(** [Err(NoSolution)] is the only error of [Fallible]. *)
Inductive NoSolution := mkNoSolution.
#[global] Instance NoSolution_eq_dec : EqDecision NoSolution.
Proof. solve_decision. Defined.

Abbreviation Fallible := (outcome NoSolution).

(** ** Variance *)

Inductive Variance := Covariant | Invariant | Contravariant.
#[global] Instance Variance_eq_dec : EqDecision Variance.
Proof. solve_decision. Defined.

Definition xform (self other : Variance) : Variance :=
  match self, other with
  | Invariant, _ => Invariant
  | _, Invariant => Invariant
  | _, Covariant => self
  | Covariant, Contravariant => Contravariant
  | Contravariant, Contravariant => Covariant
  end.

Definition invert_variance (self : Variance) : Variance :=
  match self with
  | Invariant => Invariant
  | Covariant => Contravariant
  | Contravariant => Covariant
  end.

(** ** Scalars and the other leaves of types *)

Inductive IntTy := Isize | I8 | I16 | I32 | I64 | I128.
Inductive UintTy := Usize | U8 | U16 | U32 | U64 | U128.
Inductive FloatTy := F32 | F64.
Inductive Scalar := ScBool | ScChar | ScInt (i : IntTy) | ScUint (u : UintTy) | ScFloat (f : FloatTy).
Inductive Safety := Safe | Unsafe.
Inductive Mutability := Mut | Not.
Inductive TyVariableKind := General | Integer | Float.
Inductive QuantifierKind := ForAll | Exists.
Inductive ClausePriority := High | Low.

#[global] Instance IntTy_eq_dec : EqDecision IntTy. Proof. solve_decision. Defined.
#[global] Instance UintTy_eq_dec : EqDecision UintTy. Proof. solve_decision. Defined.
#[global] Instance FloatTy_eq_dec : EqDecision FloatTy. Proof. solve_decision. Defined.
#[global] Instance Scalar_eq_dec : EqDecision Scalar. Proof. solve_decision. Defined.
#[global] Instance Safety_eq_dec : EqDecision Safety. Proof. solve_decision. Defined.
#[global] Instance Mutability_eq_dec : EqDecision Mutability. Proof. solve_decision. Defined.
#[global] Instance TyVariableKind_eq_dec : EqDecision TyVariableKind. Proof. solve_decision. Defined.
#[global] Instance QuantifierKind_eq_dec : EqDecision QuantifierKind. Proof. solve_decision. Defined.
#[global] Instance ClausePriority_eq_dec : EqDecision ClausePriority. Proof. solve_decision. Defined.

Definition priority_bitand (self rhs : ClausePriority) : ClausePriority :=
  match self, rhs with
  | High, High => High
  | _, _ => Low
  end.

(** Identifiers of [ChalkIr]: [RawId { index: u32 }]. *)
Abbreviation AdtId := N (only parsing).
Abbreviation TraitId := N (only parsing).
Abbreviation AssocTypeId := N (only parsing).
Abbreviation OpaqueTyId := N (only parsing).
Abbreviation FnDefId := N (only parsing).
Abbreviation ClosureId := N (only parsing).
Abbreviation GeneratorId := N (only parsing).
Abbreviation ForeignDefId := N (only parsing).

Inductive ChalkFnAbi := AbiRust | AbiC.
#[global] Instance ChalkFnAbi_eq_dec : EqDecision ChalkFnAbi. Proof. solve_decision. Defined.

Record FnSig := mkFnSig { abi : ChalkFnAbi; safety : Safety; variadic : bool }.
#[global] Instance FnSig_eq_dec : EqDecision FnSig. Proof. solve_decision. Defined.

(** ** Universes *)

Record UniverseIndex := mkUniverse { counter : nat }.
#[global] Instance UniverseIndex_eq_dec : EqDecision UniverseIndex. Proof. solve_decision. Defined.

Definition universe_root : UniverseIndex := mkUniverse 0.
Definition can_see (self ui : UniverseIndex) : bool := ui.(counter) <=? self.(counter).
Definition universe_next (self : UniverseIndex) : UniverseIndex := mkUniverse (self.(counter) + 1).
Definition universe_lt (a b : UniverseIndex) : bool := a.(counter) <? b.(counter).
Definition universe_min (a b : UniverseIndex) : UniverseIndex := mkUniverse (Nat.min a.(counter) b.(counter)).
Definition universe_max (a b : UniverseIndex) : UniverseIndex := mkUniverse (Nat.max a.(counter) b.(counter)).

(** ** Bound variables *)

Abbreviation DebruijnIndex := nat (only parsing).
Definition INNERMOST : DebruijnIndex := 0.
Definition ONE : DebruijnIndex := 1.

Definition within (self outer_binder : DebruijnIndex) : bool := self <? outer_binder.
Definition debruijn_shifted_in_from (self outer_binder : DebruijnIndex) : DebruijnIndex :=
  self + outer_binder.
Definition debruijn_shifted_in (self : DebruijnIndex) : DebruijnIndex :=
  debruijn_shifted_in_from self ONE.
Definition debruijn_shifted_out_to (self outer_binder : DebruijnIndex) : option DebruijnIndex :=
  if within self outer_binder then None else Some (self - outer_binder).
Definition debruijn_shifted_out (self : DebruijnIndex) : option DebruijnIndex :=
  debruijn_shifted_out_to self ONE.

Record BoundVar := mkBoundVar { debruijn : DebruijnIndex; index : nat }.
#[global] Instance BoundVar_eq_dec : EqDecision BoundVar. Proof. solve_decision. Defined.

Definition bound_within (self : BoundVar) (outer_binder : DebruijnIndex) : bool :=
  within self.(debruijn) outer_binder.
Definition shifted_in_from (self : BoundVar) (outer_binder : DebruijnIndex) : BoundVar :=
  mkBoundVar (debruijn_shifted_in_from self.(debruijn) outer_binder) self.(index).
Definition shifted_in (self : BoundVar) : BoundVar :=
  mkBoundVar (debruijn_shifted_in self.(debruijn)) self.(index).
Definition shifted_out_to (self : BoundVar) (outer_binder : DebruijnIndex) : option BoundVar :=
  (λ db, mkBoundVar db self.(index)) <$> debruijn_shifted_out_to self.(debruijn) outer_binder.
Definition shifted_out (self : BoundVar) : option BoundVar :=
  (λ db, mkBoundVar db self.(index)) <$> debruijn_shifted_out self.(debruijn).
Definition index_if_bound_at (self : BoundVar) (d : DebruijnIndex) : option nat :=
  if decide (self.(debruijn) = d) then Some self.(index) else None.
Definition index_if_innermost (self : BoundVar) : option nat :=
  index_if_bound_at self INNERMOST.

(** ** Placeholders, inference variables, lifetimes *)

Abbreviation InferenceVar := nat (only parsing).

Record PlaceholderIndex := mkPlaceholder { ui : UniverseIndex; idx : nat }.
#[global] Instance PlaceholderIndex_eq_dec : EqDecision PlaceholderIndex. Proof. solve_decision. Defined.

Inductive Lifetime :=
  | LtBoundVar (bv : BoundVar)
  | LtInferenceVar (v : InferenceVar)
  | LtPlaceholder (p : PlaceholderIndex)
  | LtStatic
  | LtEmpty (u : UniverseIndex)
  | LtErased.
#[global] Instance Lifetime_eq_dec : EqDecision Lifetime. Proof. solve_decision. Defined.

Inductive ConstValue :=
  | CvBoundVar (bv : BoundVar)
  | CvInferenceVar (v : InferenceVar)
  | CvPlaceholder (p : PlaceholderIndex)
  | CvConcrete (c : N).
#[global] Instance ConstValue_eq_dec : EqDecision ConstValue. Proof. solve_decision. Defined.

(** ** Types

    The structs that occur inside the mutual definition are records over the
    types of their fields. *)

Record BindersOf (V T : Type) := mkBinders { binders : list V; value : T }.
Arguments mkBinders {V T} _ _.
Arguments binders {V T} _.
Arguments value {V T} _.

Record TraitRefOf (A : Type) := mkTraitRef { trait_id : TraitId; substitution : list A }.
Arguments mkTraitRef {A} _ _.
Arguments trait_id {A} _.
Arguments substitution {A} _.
● ● ● ● ●
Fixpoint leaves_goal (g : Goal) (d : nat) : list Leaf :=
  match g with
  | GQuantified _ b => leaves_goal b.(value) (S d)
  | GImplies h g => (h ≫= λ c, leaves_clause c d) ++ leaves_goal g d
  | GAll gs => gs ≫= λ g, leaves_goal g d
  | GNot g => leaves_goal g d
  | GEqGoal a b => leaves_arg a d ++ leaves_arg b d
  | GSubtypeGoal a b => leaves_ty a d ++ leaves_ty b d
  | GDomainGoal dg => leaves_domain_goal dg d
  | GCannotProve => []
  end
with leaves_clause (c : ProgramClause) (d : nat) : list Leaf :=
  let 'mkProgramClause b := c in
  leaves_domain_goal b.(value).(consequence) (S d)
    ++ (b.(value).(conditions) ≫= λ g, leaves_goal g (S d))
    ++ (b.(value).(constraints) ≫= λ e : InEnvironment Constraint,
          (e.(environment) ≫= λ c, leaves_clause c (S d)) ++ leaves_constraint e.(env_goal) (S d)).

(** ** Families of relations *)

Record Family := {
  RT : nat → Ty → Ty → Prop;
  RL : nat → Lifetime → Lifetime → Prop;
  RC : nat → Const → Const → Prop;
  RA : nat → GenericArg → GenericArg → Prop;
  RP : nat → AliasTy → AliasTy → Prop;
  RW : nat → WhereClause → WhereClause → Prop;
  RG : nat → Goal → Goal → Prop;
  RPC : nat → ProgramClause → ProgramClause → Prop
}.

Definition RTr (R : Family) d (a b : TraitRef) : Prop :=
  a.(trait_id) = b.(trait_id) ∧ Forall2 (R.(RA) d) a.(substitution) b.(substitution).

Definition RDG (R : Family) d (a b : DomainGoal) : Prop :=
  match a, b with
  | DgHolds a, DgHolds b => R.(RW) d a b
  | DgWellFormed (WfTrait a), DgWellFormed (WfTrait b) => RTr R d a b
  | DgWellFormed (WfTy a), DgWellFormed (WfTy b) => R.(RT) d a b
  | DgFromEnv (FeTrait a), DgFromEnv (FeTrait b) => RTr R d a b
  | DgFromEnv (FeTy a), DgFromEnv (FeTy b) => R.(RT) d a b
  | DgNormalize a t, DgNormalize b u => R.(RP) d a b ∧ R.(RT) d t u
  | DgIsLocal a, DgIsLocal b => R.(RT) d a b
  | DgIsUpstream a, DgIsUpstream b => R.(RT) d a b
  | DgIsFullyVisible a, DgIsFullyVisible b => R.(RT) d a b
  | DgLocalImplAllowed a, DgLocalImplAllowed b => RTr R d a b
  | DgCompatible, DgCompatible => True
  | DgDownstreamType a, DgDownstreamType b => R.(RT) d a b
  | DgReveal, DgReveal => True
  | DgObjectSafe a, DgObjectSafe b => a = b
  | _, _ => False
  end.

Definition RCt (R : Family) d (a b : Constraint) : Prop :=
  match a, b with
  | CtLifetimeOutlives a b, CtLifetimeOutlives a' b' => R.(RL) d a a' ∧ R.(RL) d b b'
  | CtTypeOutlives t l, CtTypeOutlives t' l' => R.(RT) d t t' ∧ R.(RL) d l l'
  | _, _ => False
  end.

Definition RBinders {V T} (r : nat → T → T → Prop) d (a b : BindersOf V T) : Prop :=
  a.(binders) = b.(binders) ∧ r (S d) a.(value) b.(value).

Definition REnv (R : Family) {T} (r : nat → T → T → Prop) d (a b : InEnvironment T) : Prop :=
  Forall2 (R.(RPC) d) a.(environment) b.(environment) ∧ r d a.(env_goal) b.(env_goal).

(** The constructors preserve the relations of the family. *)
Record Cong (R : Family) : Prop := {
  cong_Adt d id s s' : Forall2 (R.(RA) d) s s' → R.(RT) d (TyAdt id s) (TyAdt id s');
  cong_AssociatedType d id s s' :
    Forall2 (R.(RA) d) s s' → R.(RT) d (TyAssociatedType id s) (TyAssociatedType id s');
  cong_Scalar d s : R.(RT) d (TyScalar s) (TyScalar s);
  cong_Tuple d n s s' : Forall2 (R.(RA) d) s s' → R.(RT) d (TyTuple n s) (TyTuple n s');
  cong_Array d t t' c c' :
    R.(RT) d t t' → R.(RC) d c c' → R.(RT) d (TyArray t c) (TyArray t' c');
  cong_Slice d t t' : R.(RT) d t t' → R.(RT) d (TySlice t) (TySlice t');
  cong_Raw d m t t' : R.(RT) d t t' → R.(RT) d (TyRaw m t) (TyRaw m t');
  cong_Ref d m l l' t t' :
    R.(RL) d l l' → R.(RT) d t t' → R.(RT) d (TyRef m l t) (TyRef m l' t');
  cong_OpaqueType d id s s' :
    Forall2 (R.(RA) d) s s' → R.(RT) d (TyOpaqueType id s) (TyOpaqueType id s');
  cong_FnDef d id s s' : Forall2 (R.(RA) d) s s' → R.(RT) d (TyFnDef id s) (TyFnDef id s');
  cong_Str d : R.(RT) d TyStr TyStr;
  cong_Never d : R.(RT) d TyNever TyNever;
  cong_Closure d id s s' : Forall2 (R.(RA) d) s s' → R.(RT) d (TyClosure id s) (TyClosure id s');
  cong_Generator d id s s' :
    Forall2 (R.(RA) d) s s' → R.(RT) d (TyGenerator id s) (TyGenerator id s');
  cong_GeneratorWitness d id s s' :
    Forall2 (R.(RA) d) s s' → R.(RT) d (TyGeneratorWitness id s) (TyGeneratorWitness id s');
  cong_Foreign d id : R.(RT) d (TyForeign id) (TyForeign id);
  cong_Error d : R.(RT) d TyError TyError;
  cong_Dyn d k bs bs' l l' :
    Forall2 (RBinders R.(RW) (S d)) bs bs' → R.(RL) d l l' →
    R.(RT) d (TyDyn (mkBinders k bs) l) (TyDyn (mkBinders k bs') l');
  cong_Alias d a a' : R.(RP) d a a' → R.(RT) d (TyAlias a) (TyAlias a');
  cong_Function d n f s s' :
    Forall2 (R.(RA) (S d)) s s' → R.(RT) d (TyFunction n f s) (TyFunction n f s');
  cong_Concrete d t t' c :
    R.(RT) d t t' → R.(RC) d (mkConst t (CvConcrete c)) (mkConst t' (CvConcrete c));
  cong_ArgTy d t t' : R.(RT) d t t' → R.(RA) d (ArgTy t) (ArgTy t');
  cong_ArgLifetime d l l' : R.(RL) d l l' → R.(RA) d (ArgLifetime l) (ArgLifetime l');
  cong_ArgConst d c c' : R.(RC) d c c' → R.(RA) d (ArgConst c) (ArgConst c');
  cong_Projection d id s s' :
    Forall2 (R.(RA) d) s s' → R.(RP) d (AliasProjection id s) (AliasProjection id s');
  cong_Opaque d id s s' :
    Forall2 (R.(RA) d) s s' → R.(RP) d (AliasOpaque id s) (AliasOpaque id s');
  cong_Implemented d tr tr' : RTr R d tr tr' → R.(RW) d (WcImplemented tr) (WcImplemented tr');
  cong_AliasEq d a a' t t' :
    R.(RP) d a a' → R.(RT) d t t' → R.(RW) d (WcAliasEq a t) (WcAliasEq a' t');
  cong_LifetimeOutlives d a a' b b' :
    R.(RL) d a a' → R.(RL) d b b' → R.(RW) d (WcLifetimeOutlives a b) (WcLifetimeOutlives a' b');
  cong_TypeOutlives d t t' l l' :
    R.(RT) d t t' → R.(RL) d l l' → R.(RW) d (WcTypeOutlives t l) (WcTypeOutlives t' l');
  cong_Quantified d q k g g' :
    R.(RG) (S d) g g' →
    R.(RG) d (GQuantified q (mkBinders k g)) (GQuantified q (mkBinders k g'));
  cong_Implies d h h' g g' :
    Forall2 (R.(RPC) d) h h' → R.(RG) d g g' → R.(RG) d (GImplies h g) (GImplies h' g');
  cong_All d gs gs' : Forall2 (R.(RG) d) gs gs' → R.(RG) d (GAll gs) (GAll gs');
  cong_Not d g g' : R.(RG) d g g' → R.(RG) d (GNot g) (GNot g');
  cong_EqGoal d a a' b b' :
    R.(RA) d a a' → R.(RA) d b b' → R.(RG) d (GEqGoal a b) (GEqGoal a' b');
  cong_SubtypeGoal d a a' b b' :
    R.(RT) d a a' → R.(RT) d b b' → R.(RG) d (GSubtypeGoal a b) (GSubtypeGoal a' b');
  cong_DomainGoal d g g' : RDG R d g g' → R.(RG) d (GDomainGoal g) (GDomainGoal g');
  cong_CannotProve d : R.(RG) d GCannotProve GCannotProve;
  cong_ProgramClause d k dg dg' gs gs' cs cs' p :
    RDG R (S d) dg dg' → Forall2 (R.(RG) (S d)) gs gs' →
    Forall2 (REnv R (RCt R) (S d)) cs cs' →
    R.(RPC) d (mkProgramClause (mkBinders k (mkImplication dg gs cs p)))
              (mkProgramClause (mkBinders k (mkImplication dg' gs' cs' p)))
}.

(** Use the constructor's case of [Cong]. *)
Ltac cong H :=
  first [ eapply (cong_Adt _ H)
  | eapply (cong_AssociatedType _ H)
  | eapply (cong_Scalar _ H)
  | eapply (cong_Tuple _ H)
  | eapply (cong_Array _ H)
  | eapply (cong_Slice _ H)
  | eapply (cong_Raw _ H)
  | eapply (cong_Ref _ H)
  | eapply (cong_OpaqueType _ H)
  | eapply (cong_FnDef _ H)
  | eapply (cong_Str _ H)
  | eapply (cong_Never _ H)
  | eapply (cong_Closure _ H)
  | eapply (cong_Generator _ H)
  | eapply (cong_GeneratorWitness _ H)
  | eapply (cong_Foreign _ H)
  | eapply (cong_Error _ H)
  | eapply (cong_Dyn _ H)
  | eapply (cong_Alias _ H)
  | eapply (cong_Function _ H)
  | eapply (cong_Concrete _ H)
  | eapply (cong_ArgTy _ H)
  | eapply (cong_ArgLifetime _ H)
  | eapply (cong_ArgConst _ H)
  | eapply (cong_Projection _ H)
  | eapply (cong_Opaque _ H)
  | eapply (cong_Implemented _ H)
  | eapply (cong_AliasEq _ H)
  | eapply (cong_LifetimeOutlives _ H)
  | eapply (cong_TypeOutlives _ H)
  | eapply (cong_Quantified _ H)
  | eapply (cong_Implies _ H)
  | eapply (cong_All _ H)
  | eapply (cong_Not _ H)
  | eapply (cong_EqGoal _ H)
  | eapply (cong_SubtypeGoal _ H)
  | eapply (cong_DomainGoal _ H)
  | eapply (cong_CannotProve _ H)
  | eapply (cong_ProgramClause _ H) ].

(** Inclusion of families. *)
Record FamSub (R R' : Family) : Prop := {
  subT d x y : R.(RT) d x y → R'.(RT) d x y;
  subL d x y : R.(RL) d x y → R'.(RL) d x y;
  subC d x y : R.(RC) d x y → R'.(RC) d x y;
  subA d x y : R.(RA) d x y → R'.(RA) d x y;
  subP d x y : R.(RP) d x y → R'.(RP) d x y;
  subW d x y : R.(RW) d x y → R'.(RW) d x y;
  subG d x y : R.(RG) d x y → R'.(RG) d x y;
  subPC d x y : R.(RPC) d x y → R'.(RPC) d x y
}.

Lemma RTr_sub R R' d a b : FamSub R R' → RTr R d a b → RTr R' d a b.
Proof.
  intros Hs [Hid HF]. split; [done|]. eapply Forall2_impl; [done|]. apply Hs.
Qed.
● ● ● ● ●
Problem:
Would you please repeat exactly the lines above, starting at the line with "Abbreviation GeneratorId := N (only parsing)." and stopping at the line with "Definition debruijn_shifted_in_from (self", both included?

Your response:
Abbreviation GeneratorId := N (only parsing).
Abbreviation ForeignDefId := N (only parsing).

Inductive ChalkFnAbi := AbiRust | AbiC.
#[global] Instance ChalkFnAbi_eq_dec : EqDecision ChalkFnAbi. Proof. solve_decision. Defined.

Record FnSig := mkFnSig { abi : ChalkFnAbi; safety : Safety; variadic : bool }.
#[global] Instance FnSig_eq_dec : EqDecision FnSig. Proof. solve_decision. Defined.

(** ** Universes *)

Record UniverseIndex := mkUniverse { counter : nat }.
#[global] Instance UniverseIndex_eq_dec : EqDecision UniverseIndex. Proof. solve_decision. Defined.

Definition universe_root : UniverseIndex := mkUniverse 0.
Definition can_see (self ui : UniverseIndex) : bool := ui.(counter) <=? self.(counter).
Definition universe_next (self : UniverseIndex) : UniverseIndex := mkUniverse (self.(counter) + 1).
Definition universe_lt (a b : UniverseIndex) : bool := a.(counter) <? b.(counter).
Definition universe_min (a b : UniverseIndex) : UniverseIndex := mkUniverse (Nat.min a.(counter) b.(counter)).
Definition universe_max (a b : UniverseIndex) : UniverseIndex := mkUniverse (Nat.max a.(counter) b.(counter)).

(** ** Bound variables *)

Abbreviation DebruijnIndex := nat (only parsing).
Definition INNERMOST : DebruijnIndex := 0.
Definition ONE : DebruijnIndex := 1.

Definition within (self outer_binder : DebruijnIndex) : bool := self <? outer_binder.
Definition debruijn_shifted_in_from (self outer_binder : DebruijnIndex) : DebruijnIndex :=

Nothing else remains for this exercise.